AS MURALHAS DA NOITE
A mão ia para as costas da madrugada.
As mulheres estendiam as janelas da alegria
nos ouvidos onde não se apagavam as alegrias.
Entre os dentes do mar acendiam-se braços.
Os dias namoravam sob a barca do espelho.
Havia uma chuva de barcos enquanto o dia tossia.
E da chuva de barcos chegavam colchões,
camas, cadeiras, manadas de estradas perdidas
onde cantavam soldados de capacetes
por pintar no coração da meia-noite.
Eram os barcos que guardavam as muralhas
da noite que a mão ouvia nas costas
da madrugada entre os dentes do mar.
MEMÓRIA
Baloiçando nos escombros de teu itinerário
saberás que os gados constroem estradas.
E quando a mão deslizar pela margem
das cicatrizes que se afundam na noite
saberás que a tua mão viaja para a
colina dos dias sem escombros
e saberás que no berço da noite jaz a luz
drogada e ouvida pela cruz sobre quem viajaste.
ARTE POÉTICA
Que erosão
no choque genésico das marés
de encontro às pedras habitadas.
Cai areia na areia.
Assim o gasto da palavra
limando os duros conformismos
libertando as verdades mais remotas
tão necessárias ao fruir dos gestos.
AS MURALHAS DA NOITE
A mão ia para as costas da madrugada.
As mulheres estendiam as janelas da alegria
nos ouvidos onde não se apagavam as alegrias.
Entre os dentes do mar acendiam-se braços.
Os dias namoravam sob a barca do espelho.
Havia uma chuva de barcos enquanto o dia tossia.
E da chuva de barcos chegavam colchões,
camas, cadeiras, manadas de estradas perdidas
onde cantavam soldados de capacetes
por pintar no coração da meia-noite.
Eram os barcos que guardavam as muralhas
da noite que a mão ouvia nas costas
da madrugada entre os dentes do mar.
A SENTINELA VINHA
A sentinela vinha. Cruzava os pés à porta
do meu jardim.
A sentinela da porta
das portas do meu jardim vinha
à hora primitiva.
Chegava. Cuspia na minha relva.
Como para render homenagem
ao meu sangue. É tão fácil
fazer a retrospectiva!
A sentinela vinha. Cruzava os pés à porta
do meu jardim. Cuspia na minha relva.
Enumerava as portas do jardim.
Perdido em declamações que acabavam
à porta das portas do jardim
não recordava os seu filhos. Suas trevas.
Seus caminhos.
Ó ANGOLA MEU BERÇO DO INFINITO
Era o seu poema. A porta das portas do jardim.

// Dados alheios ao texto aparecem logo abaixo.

Lemma remove_is_filter (l : list Key) (n : nat) (k : Key) :
  NoDup (ID <$> l) -> l !! n = Some k ->
  take n l ++ drop (S n) l = filter (fun k' => ID k' <> ID k) l.
Proof.
  intros Hnd Hk. pose proof (take_drop_middle _ _ _ Hk) as Hmid.
  rewrite <- Hmid in Hnd at 1. rewrite <- Hmid at 3.
  rewrite fmap_app, fmap_cons in Hnd.
  apply NoDup_app in Hnd as (_ & Hdisj & Hnd2).
  apply NoDup_cons in Hnd2 as (Hk2 & _).
  rewrite filter_app, filter_cons_False by (intros Hne; by apply Hne).
  rewrite !filter_all; [done | |].
  - apply Forall_forall. intros k' Hin Heq. apply Hk2. rewrite <- Heq.
    apply list_elem_of_fmap. eauto.
  - apply Forall_forall. intros k' Hin Heq.
    apply (Hdisj (ID k')); [apply list_elem_of_fmap; eauto |].
    rewrite Heq. by left.
Qed.

Lemma Key_is_lookup (s : Dict) (key : value) (k : Key) :
  Inv s -> MakeKey key = Some k ->
  Dict_Key (Some s) key = bool_decide (is_Some (values s !! ID k)).
Proof.
  intros (Hsz & Hlen & _) Hk. unfold Dict_Key, GetKeyID, IsEmpty, Len.
  rewrite Hk. destruct (Z.eqb_spec (size s) 0) as [H0 | Hne]; [| done].
  simpl. assert (values s = ∅) as ->.
  { apply map_size_empty_inv. lia. }
  rewrite lookup_empty. symmetry. apply bool_decide_eq_false_2.
  by intros [v Hv].
Qed.

Lemma Del_present_id (s : Dict) (key : value) (k : Key) :
  Inv s -> MakeKey key = Some k -> is_Some (values s !! ID k) ->
  Del (Some s) key =
    Ok (Some (mkDict (size s - 1) (AddInt64 (version s) 1)
                (filter (fun k' => ID k' <> ID k) (keys s))
                (delete (ID k) (values s))), true).
Proof.
  intros HI Hk Hpres. pose proof HI as (_ & _ & Hnd & _).
  assert (Dict_Key (Some s) key = true) as Hkey.
  { rewrite (Key_is_lookup s key k HI Hk). by apply bool_decide_eq_true_2. }
  pose proof Hkey as Hkey'.
  apply Key_true in Hkey' as (k0 & Hk0 & _ & _ & Hget).
  assert (k0 = k) as -> by congruence.
  destruct (Del_present s key HI Hkey) as (n & k' & Hk' & Hdel).
  assert (ID k' = ID k) as Hid.
  { unfold Del in Hdel. rewrite Hget in Hdel. simpl in Hdel.
    destruct (index_of (ID k) (keys s) 0) as [j |] eqn:Hidx.
    - apply index_of_Some in Hidx as (m & k1 & -> & Hk1 & Hid1).
      simpl in Hdel. replace (Z.to_nat (0 + Z.of_nat m)) with m in Hdel by lia.
      rewrite Hk1, Hid1, Z.eqb_refl in Hdel. simpl in Hdel.
      replace (0 + Z.of_nat m) with (Z.of_nat m) in Hdel by lia.
      rewrite (deleteItem_at s m k1 HI Hk1) in Hdel. simpl in Hdel.
      injection Hdel as _ Hvals.
      destruct (decide (ID k' = ID k)) as [Heq | Hne]; [done |].
      destruct Hpres as [v Hv].
      assert (delete (ID k1) (values s) !! ID k
              = delete (ID k') (values s) !! ID k) as Hl by (by rewrite Hvals).
      rewrite Hid1, lookup_delete_eq, lookup_delete_ne, Hv in Hl by done.
      discriminate.
    - apply index_of_None in Hidx. destruct HI as (_ & _ & _ & Hdom).
      by apply Hdom in Hpres. }
  rewrite Hdel. rewrite (remove_is_filter (keys s) n k' Hnd Hk').
  by rewrite Hid.
Qed.

(** X3. [Del] removes exactly one identity.  On a container that
    satisfies the invariant, [Del] of a member returns true, drops that
    identity from the order sequence and from the value index, keeps
    the other keys in their order and the other values, lowers [Len]
    by one, and the key is no longer a member; [Del] of a key that is
    not a member returns false and leaves the container as it is. *)
Theorem Del_removes_one (s : Dict) (key : value) :
  Inv s ->
  if Dict_Key (Some s) key
  then exists s' k,
         MakeKey key = Some k /\
         Del (Some s) key = Ok (Some s', true) /\
         keys s' = filter (fun k' => ID k' <> ID k) (keys s) /\
         values s' = delete (ID k) (values s) /\
         Len s' = Len s - 1 /\
         Dict_Key (Some s') key = false
  else Del (Some s) key = Ok (Some s, false).
Proof.
  intros HI. destruct (Dict_Key (Some s) key) eqn:Hkey;
    [| by apply Del_absent].
  apply Key_true in Hkey as (k & Hk & _ & Hpres & _).
  eexists _, k. split; [done |].
  split; [by apply Del_present_id |]. simpl.
  split; [done |]. split; [done |]. split; [done |].
  unfold Dict_Key, GetKeyID. destruct (IsEmpty _); [done |].
  rewrite Hk. simpl. apply bool_decide_eq_false_2.
  rewrite lookup_delete_eq. by intros [v Hv].
Qed.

Ó Angola meu berço do Infinito
meu rio da aurora
minha fonte do crepúsculo
Aprendi a angolar
pelas terras obedientes de Maquela
(onde nasci)
pelas árvores negras de Samba-Caju
pelos jardins perdidos de Ndalatandu
pelos cajueiros ardentes de Catete
pelos caminhos sinuosos de Sambizanga
pelos eucaliptos das Cacilhas
Angolei contigo nas sendas do incêndio
onde os teus filhos comeram balas
e
regurgitaram sangue torturado
onde os teus filhos transformaram a epiderme
em cinzas
onde das lágrimas de crianças crucificadas
nasceram raças de cantos de vitória
raças de perfumes de alegria
E hoje pelos ruídos das armas
que ainda não se calaram pergunto-me:
Eras tu que subias montanhas de exploração?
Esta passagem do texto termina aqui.